#[local] Set Default Proof Using "Type".

(** ** Unstructured objects *)

(** [walk path v] is the value found by following the keys of [path]. *)
Fixpoint walk (path : list string) (v : json) : option json :=
  match path with
  | [] => Some v
  | k :: path => match v with JObj m => v' ← assoc k m; walk path v' | _ => None end
  end.

(** What apply.go uses of [unstructured]: [NestedSlice] and [SetNestedSlice]
    at a path, the annotations, and [NestedFieldNoCopy] inside a container.
    The laws are the documented behaviour: a slice that was set is read back,
    a slice that is there can be replaced, annotations and spec do not
    interfere. *)
Class Unstructured (O : Type) := {
  nested_slice : list string -> O -> result (option (list json));
  set_nested_slice : list string -> list json -> O -> result O;
  annotations_of : O -> option (list (string * string));
  set_annotations : list (string * string) -> O -> O;
  nested_field : list string -> json -> option json;
  slice_set p l o o' : set_nested_slice p l o = Ok o' -> nested_slice p o' = Ok (Some l);
  slice_settable p l l' o : nested_slice p o = Ok (Some l') -> exists o', set_nested_slice p l o = Ok o';
  slice_annotations p a o : head p = Some "spec" -> nested_slice p (set_annotations a o) = nested_slice p o;
  annotations_slice p l o o' : head p = Some "spec" -> set_nested_slice p l o = Ok o' -> annotations_of o' = annotations_of o;
  annotations_set a o : a <> [] -> annotations_of (set_annotations a o) = Some a;
  nested_field_spec p v : nested_field p v = walk p v }.

(** ** Value helpers *)
Definition asString (v : json) : string :=
  match v with JNull => "" | JStr s => s | _ => sprint_v v end.
Definition strField (m : gomap) (key : string) : string := get_str m key.
Definition map_of (m : list (string * json)) (key : string) : list (string * json) := default [] (get_obj (Some m) key).

(** ** Containers *)
Definition containerResourceStrings (c : list (string * json)) : string * string * string * string :=
  match get_obj (Some c) "resources" with
  | None => ("", "", "", "")
  | Some res =>
    let text section key := match get_obj (Some res) section with Some m => asString (mget (Some m) key) | None => "" end in
    (text "requests" "cpu", text "requests" "memory", text "limits" "cpu", text "limits" "memory")
  end.
Definition setOrDelete (m : list (string * json)) (key val : string) : list (string * json) :=
  if bool_decide (val = "") then mdel key m else mset key (JStr val) m.
Definition setContainerResources (c : list (string * json)) (reqCPU reqMem limCPU limMem : string) : list (string * json) :=
  let res := map_of c "resources" in
  let req := map_of res "requests" in
  let lim := map_of res "limits" in
  let req := setOrDelete (setOrDelete req "cpu" reqCPU) "memory" reqMem in
  let lim := setOrDelete (setOrDelete lim "cpu" limCPU) "memory" limMem in
  let res := mset "requests" (JObj req) res in
  let res := match lim with [] => mdel "limits" res | _ => mset "limits" (JObj lim) res end in
  mset "resources" (JObj res) c.

(** ** Changes *)
Record containerChange := MkChange { cc_name : string; cc_reqCPU : string; cc_limCPU : string; cc_reqMem : string; cc_limMem : string }.

Record applyKind := MkApplyKind { ak_gvr : string * string * string; ak_path : list string; ak_noop : bool }.
Definition workloadContainerPath : list string := ["spec"; "template"; "spec"; "containers"].
Definition applyKinds : list (string * applyKind) :=
  [("Deployment", MkApplyKind ("apps", "v1", "deployments") workloadContainerPath false);
   ("StatefulSet", MkApplyKind ("apps", "v1", "statefulsets") workloadContainerPath false);
   ("DaemonSet", MkApplyKind ("apps", "v1", "daemonsets") workloadContainerPath false);
   ("Rollout", MkApplyKind ("argoproj.io", "v1alpha1", "rollouts") workloadContainerPath false);
   ("Pod", MkApplyKind ("", "v1", "pods") ["spec"; "containers"] false);
   ("Job", MkApplyKind ("", "", "") [] true)].

Section parse.
(** [strconv.Quote], [resource.ParseQuantity] and [Quantity.Cmp]. *)
Context {Q : Type} (quote : string -> string) (parse_quantity : string -> result Q) (cmp : Q -> Q -> comparison).

Definition requestNotAboveLimit (req lim : string) : result unit :=
  if bool_decide (req = "") || bool_decide (lim = "") then Ok tt
  else let? rq := rwrap ("invalid request quantity " +:+ quote req +:+ ": ") (parse_quantity req) in
       let? lq := rwrap ("invalid limit quantity " +:+ quote lim +:+ ": ") (parse_quantity lim) in
       match cmp rq lq with
       | Gt => Err ("request " +:+ req +:+ " must be <= limit " +:+ lim)
       | _ => Ok tt
       end.
Definition validateChange (c : containerChange) : result unit :=
  let? _ := rwrap ("container " +:+ quote (cc_name c) +:+ " cpu: ") (requestNotAboveLimit (cc_reqCPU c) (cc_limCPU c)) in
  rwrap ("container " +:+ quote (cc_name c) +:+ " memory: ") (requestNotAboveLimit (cc_reqMem c) (cc_limMem c)).

Definition change_of (m : list (string * json)) : containerChange :=
  MkChange (strField (Some m) "container_name") (asString (mget (Some m) "cpu_request")) (asString (mget (Some m) "cpu_limit"))
    (asString (mget (Some m) "memory_request")) (asString (mget (Some m) "memory_limit")).
Definition no_values (c : containerChange) : bool :=
  bool_decide (cc_reqCPU c = "") && bool_decide (cc_limCPU c = "") && bool_decide (cc_reqMem c = "") && bool_decide (cc_limMem c = "").
(** One entry of the list; entries that are no objects are passed over. *)
Definition parse_change (c : containerChange) : result containerChange :=
  if bool_decide (cc_name c = "") then Err "container entry missing container_name"
  else if no_values c then Err ("container " +:+ quote (cc_name c) +:+ ": all resource values can not be empty")
  else let? _ := validateChange c in Ok c.
Fixpoint parse_changes (l : list json) : result (list containerChange) :=
  match l with
  | [] => Ok []
  | JObj m :: l => let? c := parse_change (change_of m) in let? cs := parse_changes l in Ok (c :: cs)
  | _ :: l => parse_changes l
  end.
Definition parseContainerChanges (raw : json) : result (list containerChange) :=
  match as_arr raw with
  | [] => Err "containers can not be empty"
  | l => let? cs := parse_changes l in
         match cs with [] => Err "containers can not be empty" | _ => Ok cs end
  end.

Definition parseAnnotations (raw : json) : list (string * string) :=
  omap (fun kv => match kv.2 with
                  | JNull => None
                  | v => let s := asString v in
                         if bool_decide (s = "") || bool_decide (s = "None") then None else Some (kv.1, s)
                  end) (default [] (as_obj raw)).

(** ** Reading and writing the workload *)
Section apply.
Context {O : Type} `{Unstructured O}.

(** The keys of a captured entry and where their values are. *)
Definition captured_keys : list (string * list string) :=
  [("cpu_request", ["resources"; "requests"; "cpu"]); ("cpu_limit", ["resources"; "limits"; "cpu"]);
   ("memory_request", ["resources"; "requests"; "memory"]); ("memory_limit", ["resources"; "limits"; "memory"])].
Definition present (v : option json) : option string :=
  match v with Some JNull | None => None | Some v => Some (asString v) end.
Definition captured_value (c : json) (kp : string * list string) : option (string * json) :=
  t ← present (nested_field kp.2 c); Some (kp.1, JStr t).
Definition captured_entry (name : string) (c : json) : json :=
  JObj (("container_name", JStr name) :: omap (captured_value c) captured_keys).
Definition name_of (c : json) : option string := match c with JObj m => Some (strField (Some m) "name") | _ => None end.
Definition capture_one (wanted : list string) (raw : json) : option json :=
  name ← name_of raw; if bool_decide (name ∈ wanted) then Some (captured_entry name raw) else None.
Definition capture (containers : list json) (changes : list containerChange) : list json :=
  omap (capture_one (map cc_name changes)) containers.
Definition captureContainerResources (o : O) (path : list string) (changes : list containerChange) : list json :=
  match nested_slice path o with
  | Ok (Some containers) => capture containers changes
  | _ => []
  end.

Definition by_name (changes : list containerChange) : list (string * containerChange) :=
  foldl (fun m c => mset (cc_name c) c m) [] changes.
Definition target_of (changes : list containerChange) (raw : json) : option containerChange :=
  name ← name_of raw; assoc name (by_name changes).
Definition apply_one (changes : list containerChange) (raw : json) : json :=
  match raw, target_of changes raw with
  | JObj c, Some ch => JObj (setContainerResources c (cc_reqCPU ch) (cc_reqMem ch) (cc_limCPU ch) (cc_limMem ch))
  | _, _ => raw
  end.
Definition matched (containers : list json) (changes : list containerChange) : bool :=
  existsb (fun raw => bool_decide (is_Some (target_of changes raw))) containers.
Definition applyContainerChanges (o : O) (path : list string) (changes : list containerChange) : result O :=
  match nested_slice path o with
  | Err e => Err ("read containers: " +:+ e)
  | Ok None | Ok (Some []) => Err ("no containers at " +:+ join "." path)
  | Ok (Some containers) =>
    if matched containers changes
    then rwrap "rebuild containers: " (set_nested_slice path (map (apply_one changes) containers) o)
    else Err "none of the requested containers were found in the workload"
  end.
Definition mergeAnnotations (o : O) (annotations : list (string * string)) : O :=
  match annotations with
  | [] => o
  | _ => set_annotations (foldl (fun a kv => mset kv.1 kv.2 a) (default [] (annotations_of o)) annotations) o
  end.

(** ** The action *)
Inductive call := Get (gvr : string * string * string) (namespace name : string) | DryRun (o : O) | Update (o : O).
Definition succeeded (extra : list (string * json)) : json :=
  JObj ([("success", JBool true); ("response", JStr "Succeeded")] ++ extra).
(** [get], [dry] and [update] are the API server's answers. *)
Definition Handle (get : result O) (dry update : O -> option string) (params : gomap) : result json * list call :=
  let kind := strField params "kind" in
  let name := strField params "name" in
  let namespace := strField params "namespace" in
  let fail e := Err ("rightsizing_resource: " +:+ e) in
  if bool_decide (kind = "") || bool_decide (name = "") || bool_decide (namespace = "") then
    (fail ("kind, name and namespace are required (got kind=" +:+ quote kind +:+ " name=" +:+ quote name +:+ " namespace="
           +:+ quote namespace +:+ ")"), [])
  else match assoc kind applyKinds with
  | None => (fail (kind +:+ " rightsizing is not supported"), [])
  | Some spec =>
    if ak_noop spec then (Ok (succeeded [("msg", JStr (kind +:+ " rightsizing not supported yet"))]), [])
    else match parseContainerChanges (mget params "containers") with
    | Err e => (fail e, [])
    | Ok changes =>
      let annotations := parseAnnotations (mget params "annotations") in
      let calls := [Get (ak_gvr spec) namespace name] in
      match get with
      | Err e => (fail ("get " +:+ kind +:+ " " +:+ namespace +:+ "/" +:+ name +:+ ": " +:+ e), calls)
      | Ok obj =>
        let previous := captureContainerResources obj (ak_path spec) changes in
        match applyContainerChanges obj (ak_path spec) changes with
        | Err e => (fail (kind +:+ " " +:+ namespace +:+ "/" +:+ name +:+ ": " +:+ e), calls)
        | Ok obj =>
          let obj := mergeAnnotations obj annotations in
          match dry obj with
          | Some e => (fail ("dry-run apply " +:+ kind +:+ " " +:+ namespace +:+ "/" +:+ name +:+ ": " +:+ e), calls ++ [DryRun obj])
          | None =>
            match update obj with
            | Some e => (fail ("apply " +:+ kind +:+ " " +:+ namespace +:+ "/" +:+ name +:+ ": " +:+ e),
                         calls ++ [DryRun obj; Update obj])
            | None => (Ok (succeeded [("previous_containers", JArr previous)]), calls ++ [DryRun obj; Update obj])
            end
          end
        end
      end
    end
  end.
End apply.
End parse.

(** ** Containers up to the four quantities *)
Definition resource_text (section key : string) (c : list (string * json)) : string :=
  match walk ["resources"; section; key] (JObj c) with Some v => asString v | None => "" end.
Definition quantity_keys : list string := ["cpu"; "memory"].
Definition resource_sections : list string := ["requests"; "limits"].

(** Equal but for cpu and memory in requests and limits. *)
Definition same_frame (c c' : list (string * json)) : Prop :=
  (forall k, k <> "resources" -> assoc k c' = assoc k c) /\
  (forall k, k ∉ resource_sections -> walk ["resources"; k] (JObj c') = walk ["resources"; k] (JObj c)) /\
  (forall s k, s ∈ resource_sections -> k ∉ quantity_keys ->
     walk ["resources"; s; k] (JObj c') = walk ["resources"; s; k] (JObj c)).
#[export] Instance same_frame_equivalence : Equivalence same_frame.
Proof.
  split; unfold same_frame; [done| |].
  - intros c c' (H1 & H2 & H3). split_and!; intros; symmetry; auto.
  - intros c1 c2 c3 (H1 & H2 & H3) (G1 & G2 & G3). split_and!; intros; [rewrite G1|rewrite G2|rewrite G3]; auto.
Qed.
(** The frame and the texts of the four quantities. *)
Definition restored (c c' : list (string * json)) : Prop :=
  same_frame c c' /\ containerResourceStrings c' = containerResourceStrings c.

------

__WHAT THE TASK REQUIRES__
Given the data above, transcribe exactly the lines from the one containing "else let? rq" down to the one containing "Definition change_of (m", and no others.

__ANSWER SPACE__
  else let? rq := rwrap ("invalid request quantity " +:+ quote req +:+ ": ") (parse_quantity req) in
       let? lq := rwrap ("invalid limit quantity " +:+ quote lim +:+ ": ") (parse_quantity lim) in
       match cmp rq lq with
       | Gt => Err ("request " +:+ req +:+ " must be <= limit " +:+ lim)
       | _ => Ok tt
       end.
Definition validateChange (c : containerChange) : result unit :=
  let? _ := rwrap ("container " +:+ quote (cc_name c) +:+ " cpu: ") (requestNotAboveLimit (cc_reqCPU c) (cc_limCPU c)) in
  rwrap ("container " +:+ quote (cc_name c) +:+ " memory: ") (requestNotAboveLimit (cc_reqMem c) (cc_limMem c)).

Definition change_of (m : list (string * json)) : containerChange :=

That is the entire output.